Trastuzumab deruxtecan (étude DESTINY-Gastric01) : enfin le rechallenge des anti-HER2 ?
Les adénocarcinomes œsogastriques surexpriment HER2+ dans 15 à 20 % des cas (Van Cutsem E et al. Gastric Cancer 2015). L’anti-HER2 trastuzumab, associé à une chimiothérapie par fluoropyrimidines et cisplatine, est le standard de 1re ligne chez les patients HER2+ (immunohistochimie [IHC] 3+, ou IHC 2+ avec hybridation in situ [ISH] +) avec un bénéfice de survie globale (SG) de cette association par rapport à la chimiothérapie seule (HR = 0,74 ; 0,60-0,91 ; p = 0,0046) (Bang YJ et al. Lancet 2010).
Après le cancer colorectal métastatique (cf. brève dans cette édition), la déclinaison des études DESTINY se poursuit avec DESTINY-Gastric 01. Dans cette étude de phase II randomisée 2:1, le trastuzumab deruxtecan, anticorps conjugué composé d’un anticorps anti-HER2 fixé à un inhibiteur de topoisomérase I par un lieur à base de tétrapeptides a été évalué dans les cancers œsogastriques métastatiques HER2+ prétraités par ≥ 2 lignes thérapeutiques dans une étude par rapport à une chimiothérapie laissée au choix de l’investigateur (irinotécan ou paclitaxel) (figure 1). L’objectif principal de l’étude était le taux de réponse objective avec relecture centralisée par un panel indépendant.

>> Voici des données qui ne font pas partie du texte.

(* ===== verification/AtIdentifier.v ===== *)
(** AT identifiers, a DID or a handle: [src/src/syntax/at_identifier.rs]. *)
From S2P Require Import Prelude SyntaxError.
From S2P Require Did Handle.

Inductive AtIdentifier :=
| IsDid (d : Did.Did)
| IsHandle (h : Handle.Handle).

Definition validate (raw : bytes) : res SyntaxError () :=
  if starts_with Did.did_prefix raw then Did.validate raw else Handle.validate raw.

Definition try_from (raw : bytes) : res SyntaxError AtIdentifier :=
  if starts_with Did.did_prefix raw then IsDid <$> Did.try_from raw
  else IsHandle <$> Handle.try_from raw.

Definition is_did (a : AtIdentifier) : bool :=
  match a with IsDid _ => true | IsHandle _ => false end.
Definition is_handle (a : AtIdentifier) : bool :=
  match a with IsDid _ => false | IsHandle _ => true end.
Definition as_did (a : AtIdentifier) : option Did.Did :=
  match a with IsDid d => Some d | IsHandle _ => None end.
Definition as_handle (a : AtIdentifier) : option Handle.Handle :=
  match a with IsDid _ => None | IsHandle h => Some h end.

Definition display (a : AtIdentifier) : res () bytes :=
  match a with IsDid d => Did.as_str d | IsHandle h => Ok h end.

(** The texts [validate] accepts. *)
Definition grammar (raw : bytes) : Prop :=
  (exists m i, Did.grammar raw m i) \/ Handle.grammar raw.

Lemma handle_not_did raw : Handle.grammar raw -> starts_with Did.did_prefix raw = false.
Proof.
  intros [_ Hall _ _]. destruct (starts_with _ raw) eqn:H; [|done].
  apply starts_with_true in H as [r ->]. exfalso.
  assert (Hc : Forall (fun b => b <> ch_colon) (Did.did_prefix ++ r)).
  { apply (split_on_forall ch_dot); [done|]. eapply Forall_impl; [exact Hall|].
    intros l [_ Hc _ _]. eapply Forall_impl; [exact Hc|]. cbn.
    unfold DnsLabel.is_alphanumeric_or_hyphen. intros b. ascii_lia. }
  apply Forall_app in Hc as [Hc _]. rewrite Forall_forall in Hc.
  apply (Hc ch_colon); [|done]. repeat constructor.
Qed.

Lemma at_identifier_validate_iff raw : validate raw = Ok () <-> grammar raw.
Proof.
  unfold validate, grammar. destruct (Did.did_validate_spec raw) as [_ Hd].
  pose proof (Handle.handle_validate_iff raw) as Hh.
  destruct (starts_with Did.did_prefix raw) eqn:Hp.
  - rewrite Hd. split; [by left|]. intros [?|Hg%handle_not_did]; [done|congruence].
  - rewrite Hh. split; [by right|]. intros [(m & i & [-> _ _ _ _])|?]; [|done].
    exfalso. assert (starts_with Did.did_prefix (Did.did_prefix ++ m ++ ch_colon :: i) = true);
      [apply starts_with_true; by eexists|congruence].
Qed.

Lemma at_identifier_validate_no_panic raw : no_panic (validate raw).
Proof.
  unfold validate. destruct (starts_with _ _);
    [apply Did.did_validate_no_panic|apply Handle.handle_validate_no_panic].
Qed.

(** A text is an AT identifier iff it is a DID or a handle; [try_from]
    accepts the same texts, as the kind the prefix says, and a DID displays
    as its text. *)
Theorem at_identifier_spec raw :
  no_panic (validate raw) /\ (validate raw = Ok () <-> grammar raw) /\
  (forall a, try_from raw = Ok a ->
    validate raw = Ok () /\ is_did a = starts_with Did.did_prefix raw /\
    display a = Ok (if is_did a then raw else make_ascii_lowercase raw)).
Proof.
  split_and!; [apply at_identifier_validate_no_panic|apply at_identifier_validate_iff|].
  unfold try_from, validate. intros a. destruct (starts_with _ raw) eqn:Hp.
  - destruct (Did.try_from raw) as [d| |] eqn:Hd; [|done..]. intros [= <-]. cbn.
    destruct (Did.did_accessors raw d Hd) as (m & i & _ & _ & Has & _). rewrite Has.
    unfold Did.try_from in Hd. by apply res_bind_Ok in Hd as ([] & -> & _).
  - destruct (Handle.try_from raw) as [h| |] eqn:Hh; [|done..]. intros [= <-]. cbn.
    unfold Handle.try_from in Hh. by apply res_bind_Ok in Hh as ([] & -> & [= <-]).
Qed.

Au total, 187 patients asiatiques (79 % Japon/Corée) ont été randomisés entre trastuzumab deruxtecan à 6,4 mg/kg (J1 = J21 ; n = 125) et chimiothérapie au choix de l’investigateur (n = 62) soit par irinotécan (n = 55), soit par paclitaxel (n = 7). Les patients avaient tous été traités antérieurement par fluoropyrimidines, sels de platine et anti-HER2. Parmi les traitements reçus avant la randomisation, 86 % avaient reçu un taxane, 72 % du ramucirumab et 33 % une immunothérapie.

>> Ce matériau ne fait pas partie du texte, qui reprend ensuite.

Lemma validate_uri_complete raw a path :
  AtIdentifier.grammar a -> valid_path path ->
  validate_uri raw (scheme ++ a ++ render_path path) = Ok ().
Proof.
  intros Ha Hp. pose proof (authority_plain a Ha) as Hap. unfold validate_uri.
  assert (starts_with scheme (scheme ++ a ++ render_path path) = true) as ->
    by (apply starts_with_true; by eexists).
  cbn [negb]. rewrite slice_from_Ok by (rewrite length_app; cbn; lia).
  change (drop 5 (scheme ++ a ++ render_path path)) with (a ++ render_path path).
  cbn [mbind res_bind].
  assert (Hane : a <> []).
  { intros ->. destruct Ha as [(m & i & [H _ _ _ _])|[_ Hall _ _]]; [done|].
    cbn in Hall. inversion_clear Hall as [|? ? [Hl _ _ _]]. cbn in Hl. lia. }
  rewrite bool_decide_eq_false_2 by (by destruct a).
  assert (HA : map_err (fun e => InvalidAtUri (AboutCause raw "invalid authority" e))
    (AtIdentifier.validate a) = Ok ()) by (by apply map_err_Ok, AtIdentifier.at_identifier_validate_iff).
  destruct path as [[c k]|]; cbn [render_path valid_path] in *.
  2:{ rewrite app_nil_r, split_slash_none by done. cbn [mbind res_bind].
      by rewrite bool_decide_eq_false_2, HA by done. }
  destruct Hp as [[d Hc]%nsid_valid Hk]. pose proof (nsid_plain c d Hc) as Hcp.
  assert (Hcne : c <> []) by (intros ->; vm_compute in Hc; done).
  assert (HC : map_err (fun e => InvalidAtUri (AboutCause raw "invalid collection" e))
    (Nsid.validate c) = Ok d) by (by apply map_err_Ok).
  destruct k as [k|].
  - rewrite split_slash_some by done. cbn [mbind res_bind].
    rewrite bool_decide_eq_false_2, HA by done. cbn [negb].
    rewrite slice_from_Ok by (rewrite length_app; cbn; lia). rewrite drop_app_add.
    change (drop 1 (ch_slash :: c ++ ch_slash :: k)) with (c ++ ch_slash :: k).
    cbn [mbind res_bind]. rewrite bool_decide_eq_false_2 by (by destruct c).
    rewrite split_slash_some by done. cbn [mbind res_bind].
    rewrite bool_decide_eq_false_2, HC by done. cbn [mbind res_bind negb].
    rewrite slice_from_Ok by (rewrite length_app; cbn; lia). rewrite drop_app_add.
    change (drop 1 (ch_slash :: k)) with k. cbn [mbind res_bind].
    rewrite bool_decide_eq_false_2 by (intros ->; destruct Hk as [Hl _ _]; cbn in Hl; lia).
    by apply map_err_Ok, RecordKey.record_key_validate_iff.
  - rewrite split_slash_some by done. cbn [mbind res_bind].
    rewrite bool_decide_eq_false_2, HA by done. cbn [negb].
    rewrite slice_from_Ok by (rewrite length_app; cbn; lia). rewrite drop_app_add.
    change (drop 1 (ch_slash :: c)) with c.
    cbn [mbind res_bind]. rewrite bool_decide_eq_false_2 by done.
    rewrite split_slash_none by done. cbn [mbind res_bind].
    by rewrite bool_decide_eq_false_2, HC by done.
Qed.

L’étude était positive sur son objectif principal avec une augmentation significative dans le bras trastuzumab deruxtecan par rapport à la chimiothérapie au choix de l’investigateur du taux de réponse objective (42,9 versus 12,5 % ; p < 0,0001) (figure 2). La durée médiane de réponse (11,3 versus 3,9 mois), la survie sans progression (5,6 versus 3,5 mois ; HR = 0,47 ; 0,31-0,71) et la survie globale (12,5 versus 8,4 mois ; HR = 0,59 ; 0,39-0,88 ; p = 0,0097) (figure 3) étaient également améliorées de façon significative.
Les toxicités de grade 3-4 étaient essentiellement hématologiques : neutropénie (51,2 versus 24,2 %), anémie (37,6 versus 22,6 %). L’atteinte interstitielle pulmonaire classiquement décrite avec le trastuzumab deruxtecan était observée chez 9,6 % des patients.
Au total, les données de cette étude sont en faveur du trastuzumab deruxtecan chez des patients avec adénocarcinome œsogastrique métastatique HER2+ lourdement prétraités, et militent en faveur du concept de rechallenge des anti-HER2 après échec en 1re ligne. Le bénéfice de survie globale du trastuzumab deruxtecan mériterait d’être confirmé dans une étude de phase III, incluant des patients non asiatiques. Enfin, ces résultats ouvrent des perspectives et pourquoi pas évaluer le trastuzumab deruxtecan dès la 1re ligne ? On attend aussi avec impatience les résultats dans les cohortes HER2 faible (IHC 2+, ISH – ou IHC 1+), qui n’ont pas été rapportés dans cette présentation, le trastuzumab deruxtecan paraissant capable d’exercer un effet antitumoral dans ces situations dans d’autres types tumoraux.